Previous studies have largely focused on the incidence of single endocrine irAEs; however, people with one autoimmune disease are more likely to develop a second autoimmune disease [27]. Growing evidence suggested that polyendocrinopathy is common following ICI treatment, similarly to autoimmune endocrine diseases in general. ICI-induced polyendocrinopathy is usually seen as a combination of thyroid disorder and other endocrinopathy, such as hypophysitis, T1DM, or primary adrenal insufficiency, known as autoimmune polyendocrine syndrome (APS) [28]. It is assumed that ICI-induced APS shares a similar occurrence rate with the classic type [7]. It is possible to classify a combination of IAD and other endocrinopathies as a new type of APS. From this point, the endocrine irAEs can be useful in one respect, as they provide new insights into the pathogenesis of autoimmune endocrinopathy [29].
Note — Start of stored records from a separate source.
(** Lines 136-151 for a given audio file: plan, loop, merge. *)
Definition split_and_transcribe (env : Env) (audio_file : string) : M unit :=
  do segs <-
    call "split_audio" (ESplitAudio audio_file)
         (fun w => split_audio env w audio_file);
  do all_results <- transcribe_chunks env audio_file segs [];
  merge_and_save env all_results.

(** 0.1 as Python reads it. *)
Definition one_tenth : float := 0x1.999999999999ap-4%float.

(** A chunk result whose only segment starts at 0.1 s. *)
Definition starts_at_one_tenth : AlignResult :=
  mkAlignResult [mkSegment one_tenth 2%float "hi" []].

(** ** Sample machines and runs *)

Definition empty_world : World := mkWorld ∅ [] [].

(** What the sample aligner answers for every chunk: one segment with a
    placed word and an unplaced one. *)
Definition sample_alignment : AlignResult :=
  mkAlignResult
    [mkSegment 0%float 2%float "hi there"
       [mkWord "hi" (Some 1%float) (Some 1.5%float) (Some 0.5%float);
        mkWord "there" None None None]].

(** A machine with a 24 GB accelerator whose collaborators all succeed,
    except that the [n]-th call of [model.transcribe] (from 0) answers
    [detect n]. *)
Definition sample_env (lang : string) (cuda : bool)
    (detect : nat -> outcome TranscribeResult)
    (plan : list (float * float)) : Env :=
  {| WHISPER_LANGUAGE := lang;
     MODEL_DIR := "_model_cache";
     RAW_AUDIO_FILE := "raw_full_audio.wav";
     BACKGROUND_AUDIO_FILE := "background.mp3";
     VOCAL_AUDIO_FILE := "original_vocal.mp3";
     AUDIO_DIR := "output/audio";
     cuda_is_available := cuda;
     total_memory := 24 * 1024 ^ 3;
     is_bf16_supported := true;
     DataFrame := list Segment;
     load_model := fun _ _ _ _ _ => Ok tt;
     named_temporary_file := fun _ => Ok "/tmp/tmpq1w2e3.mp3";
     ffmpeg := fun _ _ _ _ _ => Ok tt;
     librosa_load := fun _ _ => Ok [];
     unlink := fun _ _ => Ok tt;
     model_transcribe :=
       fun w _ _ => detect (occurrences is_model_transcribe w);
     save_language := fun _ _ => Ok tt;
     load_align_model := fun _ _ _ => Ok tt;
     align := fun _ _ _ _ => Ok sample_alignment;
     convert_video_to_audio :=
       fun _ _ => Ok "output/audio/raw_full_audio.wav";
     demucs_main := fun _ _ _ _ _ => Ok tt;
     split_audio := fun _ _ => Ok plan;
     process_transcription := fun _ segs => Ok segs;
     save_results := fun _ _ => Ok tt |}.

Definition detects (lang : string) : nat -> outcome TranscribeResult :=
  fun _ => Ok (mkTranscribeResult lang []).

Definition two_chunks : list (float * float) :=
  [(0%float, 50%float); (50%float, 100%float)].

(** English, then French. *)
Definition english_then_french (n : nat) : outcome TranscribeResult :=
  match n with
  | O => Ok (mkTranscribeResult "en" [])
  | _ => Ok (mkTranscribeResult "fr" [])
  end.

(** The second chunk runs out of memory. *)
Definition second_chunk_fails (n : nat) : outcome TranscribeResult :=
  match n with
  | O => Ok (mkTranscribeResult "en" [])
  | _ => Err "CUDA out of memory"
  end.

Definition always_fails : nat -> outcome TranscribeResult :=
  fun _ => Err "CUDA out of memory".

(** A run of two chunks whose second transcription fails, and the worlds
    it goes through: after the preparation, after the first chunk, after
    the failing invocation. *)
Definition failing_env : Env :=
  sample_env "en" true second_chunk_fails two_chunks.

Definition sample_vocal : string := "output/audio/original_vocal.mp3".

Definition failing_w1 : World :=
  snd (prepare_audio failing_env "video.mp4"
         (log (EPathExists CLEANED_CHUNKS) empty_world)).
Our study has several limitations that should be taken into consideration. First, it was a retrospective observational study with a relatively small sample size, thus further research with a larger sample size is needed to gain a better understanding of IAD. Second, only patients admitted to the Department of Endocrinology were included, implicating those with mild symptoms were not enrolled. Third, the follow-up period was short. Therefore, we were unable to determine the relationship between irAEs and treatment effect. Forth, despite similar mechanisms and potential adverse reactions, the prevalence of endocrine irAEs largely depends on the utilization of different ICIs. For instance, some drugs in this study, such as sintilimab, toripalimab, camrelizumab, tislelizumab, are not approved for certain use outside China, thus restricting the clinical application of partial findings in our research.